Symptoms of Rheumatic Fever
The symptoms of rheumatic fever are separated into two groups:
- Major criteria
- Minor criteria
The diagnosis is established when the person has at least two major criteria, or two minor criteria and one major criterion, as well as the evidence of streptococcal infection (rising antistreptolysin O titre). The only exceptions are indolent carditis and chorea, which are directly linked with rheumatic fever.
- Polyarthritis – inflammation of several joints. Polyarthritis that happens as a result of rheumatic fever usually affects large joints. Typically, it starts in the knees and migrates upwards. What is characteristic about this type of arthritis is that the inflammation doesnot have any lasting effects on the joints.
- Carditis – inflammation of the myocardium. Since inflammation gradually weakens the muscle cells of myocardium, carditis can lead to congestive heart failure Moreover, the inflammation can irreversibly damage the heart valves leading to their stenosis or insufficiency. The patient with rheumatic fever may also develop pericarditis. The classic sign of pericarditis is friction rub that can be heard when using a stethoscope during a cardiovascular examination.
- Subcutaneous nodules – small accumulations of collagen fibers that do not cause any pain and are usually located on the back of the wrists, on elbows and knees.
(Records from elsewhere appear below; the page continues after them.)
(** [make_info] *)
Definition make_info (infos : list GekkoOPInfo) (inst : GekkoOPTemplate) : option (list GekkoOPInfo * nat) :=
  let counter := List.length infos in
  if Nat.ltb counter TOTAL_INSTRUCTION_COUNT then
    Some (infos ++ [mkInfo (t_opname inst) (t_type inst) (t_num_cycles inst) (t_flags inst)], counter)
  else None.
(** [ASSERT(table[op] == unknown_op_info); table[op] = info;], with [unknown_op_info = 0] *)
Definition set_info (table : option (list nat)) (op : Z) (info : nat) : option (list nat) :=
  match table with
  | Some t =>
      match t !! Z.to_nat op with
      | Some old => if Nat.eqb old 0 then Some (<[Z.to_nat op := info]> t) else None
      | None => None
      end
  | None => None
  end.
(** A template whose opcode is repeated [n] times under the bits [i << shift]. *)
Definition add_filled (n : nat) (shift : Z) (b : Building) (tpl : GekkoOPTemplate) : Building :=
  match b with
  | Some (infos, table) =>
      match make_info infos tpl with
      | Some (infos, info) =>
          option_map (pair infos)
            (fold_left (fun t i => set_info t ((Z.of_nat i .<< shift) + opcode tpl) info) (seq 0 n) (Some table))
      | None => None
      end
  | None => None
  end.
Definition add (b : Building) (tpl : GekkoOPTemplate) : Building := add_filled 1 0 b tpl.
Definition start_table (size : nat) (infos : list GekkoOPInfo) : Building := Some (infos, replicate size 0%nat).

Definition make_tables : option Tables :=
  '(i0, unknown) ← make_info [] s_unknown_op_info;
  '(i1, primary) ← fold_left add info_primary_table (start_table 64 i0);
  '(i2, t4) ← fold_left add info_table4
      (fold_left (add_filled 16 6) info_table4_3
        (fold_left (add_filled 32 5) info_table4_2 (start_table 1024 i1)));
  '(i3, t19) ← fold_left add info_table19 (start_table 1024 i2);
  '(i4, t31) ← fold_left add info_table31 (start_table 1024 i3);
  '(i5, t59) ← fold_left add info_table59 (start_table 32 i4);
  '(i6, t63) ← fold_left (add_filled 32 5) info_table63_2 (fold_left add info_table63 (start_table 1024 i5));
  if Nat.eqb (List.length i6) TOTAL_INSTRUCTION_COUNT
  then Some (mkTables i6 unknown primary t4 t19 t31 t59 t63) else None.

(** The constant; [PPCAnalystSpec.tables_built] shows that the construction does not fail. *)
Definition s_tables : Tables := Eval vm_compute in default (mkTables [] 0 [] [] [] [] [] []) make_tables.

Definition unknown_info : GekkoOPInfo := mkInfo "unknown_instruction" OpType.Unknown 0 FL_ENDBLOCK.
Definition info_at (table : list nat) (i : Z) : GekkoOPInfo :=
  nth (nth (Z.to_nat i) table 0%nat) (all_instructions s_tables) unknown_info.

Definition GetOpInfo (inst : Z) : GekkoOPInfo :=
  let info := info_at (primary_table s_tables) (OPCD inst) in
  match type info with
  | OpType.Subtable =>
      if OPCD inst =? 4 then info_at (table4 s_tables) (SUBOP10 inst)
      else if OPCD inst =? 19 then info_at (table19 s_tables) (SUBOP10 inst)
      else if OPCD inst =? 31 then info_at (table31 s_tables) (SUBOP10 inst)
      else if OPCD inst =? 59 then info_at (table59 s_tables) (SUBOP5 inst)
      else if OPCD inst =? 63 then info_at (table63 s_tables) (SUBOP10 inst)
      else nth (unknown_op_info s_tables) (all_instructions s_tables) unknown_info
  | OpType.Invalid => nth (unknown_op_info s_tables) (all_instructions s_tables) unknown_info
  | _ => info
  end.

Definition GetInstructionName (inst : Z) : string := opname (GetOpInfo inst).
Definition IsValidInstruction (inst : Z) : bool :=
  match type (GetOpInfo inst) with OpType.Invalid | OpType.Unknown => false | _ => true end.
Definition has_flag (info : GekkoOPInfo) (flag : Z) : bool := negb (flags info .& flag =? 0).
- Sydenham’s chorea – involuntary rapid movement of the face and arm muscles. This symptom usually appears after a long while (at least three months) after the onset of the disease. Sydenham’s chorea is also often accompanied by outbursts of unusual behavior (e.g. inappropriate laughing, crying, and anger).
- Febrile body temperature which usually ranges from 38.2 to 38.9 degrees Celsius.
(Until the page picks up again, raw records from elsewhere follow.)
(* ===== verification/PPCShapes.v ===== *)
(** * What each modelled instruction reads and writes

    [op_shape] is read off the interpreter's functions; [op_footprint] shows it is
    right.  Independently of the tables of [PPCTables]: the comparison with their
    flags is in [PPCReorder]. *)
From S2P Require Export PPCFootprint.

(** General registers an instruction names: [rA], [rA] unless it is register 0,
    [rB], [rS], [rD]. *)
Inductive operand := OpA | OpA0 | OpB | OpS | OpD.
Inductive foperand := FopA | FopB | FopC | FopD.
(** Condition register fields written: none, CR0, CR0 or CR1 if the instruction
    records, the field named, all, the field of the bit named. *)
Inductive cr_out := NoCr | Cr0 | Cr0Rc | Cr1Rc | CrF | CrAll | CrBit.
(** Fields read: none, the field named, the field of [BI], all, the fields of the
    three bits named. *)
Inductive cr_in := NoIn | InF | InBI | InAll | InBits.

Record shape := mkShape {
  s_in : list operand;
  s_out : list operand;
  s_ca_in : bool;
  s_ca_out : bool;
  s_crin : cr_in;
  s_crout : cr_out;
  s_oe : bool;
  s_so : bool;
  s_fin : list foperand;
  s_fout : bool;
  s_rest : bool;
  (** may raise an exception or leave the block: then it reads everything *)
  s_all : bool
}.

Definition operand_reg (o : operand) (i : Z) : Z :=
  match o with OpA | OpA0 => RA i | OpB => RB i | OpS => RS i | OpD => RD i end.
Definition operand_used (o : operand) (i : Z) : bool := match o with OpA0 => negb (RA i =? 0) | _ => true end.
Definition foperand_reg (o : foperand) (i : Z) : Z :=
  match o with FopA => FA i | FopB => FB i | FopC => FC i | FopD => FD i end.

Definition shape_rd (sh : shape) (i : Z) (l : place) : bool :=
  s_all sh ||
  match l with
  | LGpr r => existsb (fun o => operand_used o i && (r =? operand_reg o i)) (s_in sh)
  | LCr k =>
      match s_crin sh with
      | NoIn => false
      | InF => k =? CRFS i
      | InBI => k =? BI i .>> 2
      | InAll => true
      | InBits => (k =? CRBD i .>> 2) || (k =? CRBB i .>> 2) || (k =? CRBA i .>> 2)
      end
  | LCA => s_ca_in sh
  | LSO => true
  | LPs r => existsb (fun o => r =? foperand_reg o i) (s_fin sh)
  | LRest => s_rest sh
  end.
Definition shape_wr (sh : shape) (i : Z) (l : place) : bool :=
  match l with
  | LGpr r => existsb (fun o => r =? operand_reg o i) (s_out sh)
  | LCr k =>
      match s_crout sh with
      | NoCr => false
      | Cr0 => k =? 0
      | Cr0Rc => Rc i && (k =? 0)
      | Cr1Rc => Rc i && (k =? 1)
      | CrF => k =? CRFD i
      | CrAll => true
      | CrBit => k =? CRBD i .>> 2
      end
  | LCA => s_ca_out sh
  | LSO => s_so sh || (s_oe sh && OE i)
  | LPs r => s_fout sh && (r =? FD i)
  | LRest => s_rest sh
  end.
- Arthralgia – joint pain that isnot accompanied by swelling. This symptom is usually caused by high fever. If the patient has polyarthritis, then this symptom cannot be counted.
- Elevated erythrocyte sedimentation rate (ESR). ESR usually rises as a reaction to an inflammation process within the body. However, it can also rise in women at the start of their period and during pregnancy.
- Leukocytosis – elevates levels of white blood cells. This is a clear sign of an inflammatory process.
- Signs of heart block on ECG. This usually includes a prolonged PR interval (first-degree AV block). This criterion cannot be counted if the patient was diagnosed with carditis.
- Previous history of rheumatic fever
Other Signs and Symptoms
- Preceding streptococcal infection. This is a very important sign although it isnot included in major and minor criteria. Preceding streptococcal infection is diagnosed based on levels on raised levels of antistreptolysin O, streptococcal antibody titre growth, and positive throat culture.
- Abdominal pain and nose bleeds are also common for patients with rheumatic fever.
- Heart murmurs. Heart murmurs can be heard when the rheumatic fever has sufficiently damaged the heart valves.
- Fatigue. People with rheumatic fever often suffer from fatigue either due to toxic effects of substances released due to inflammation or due to heart failure caused by carditis.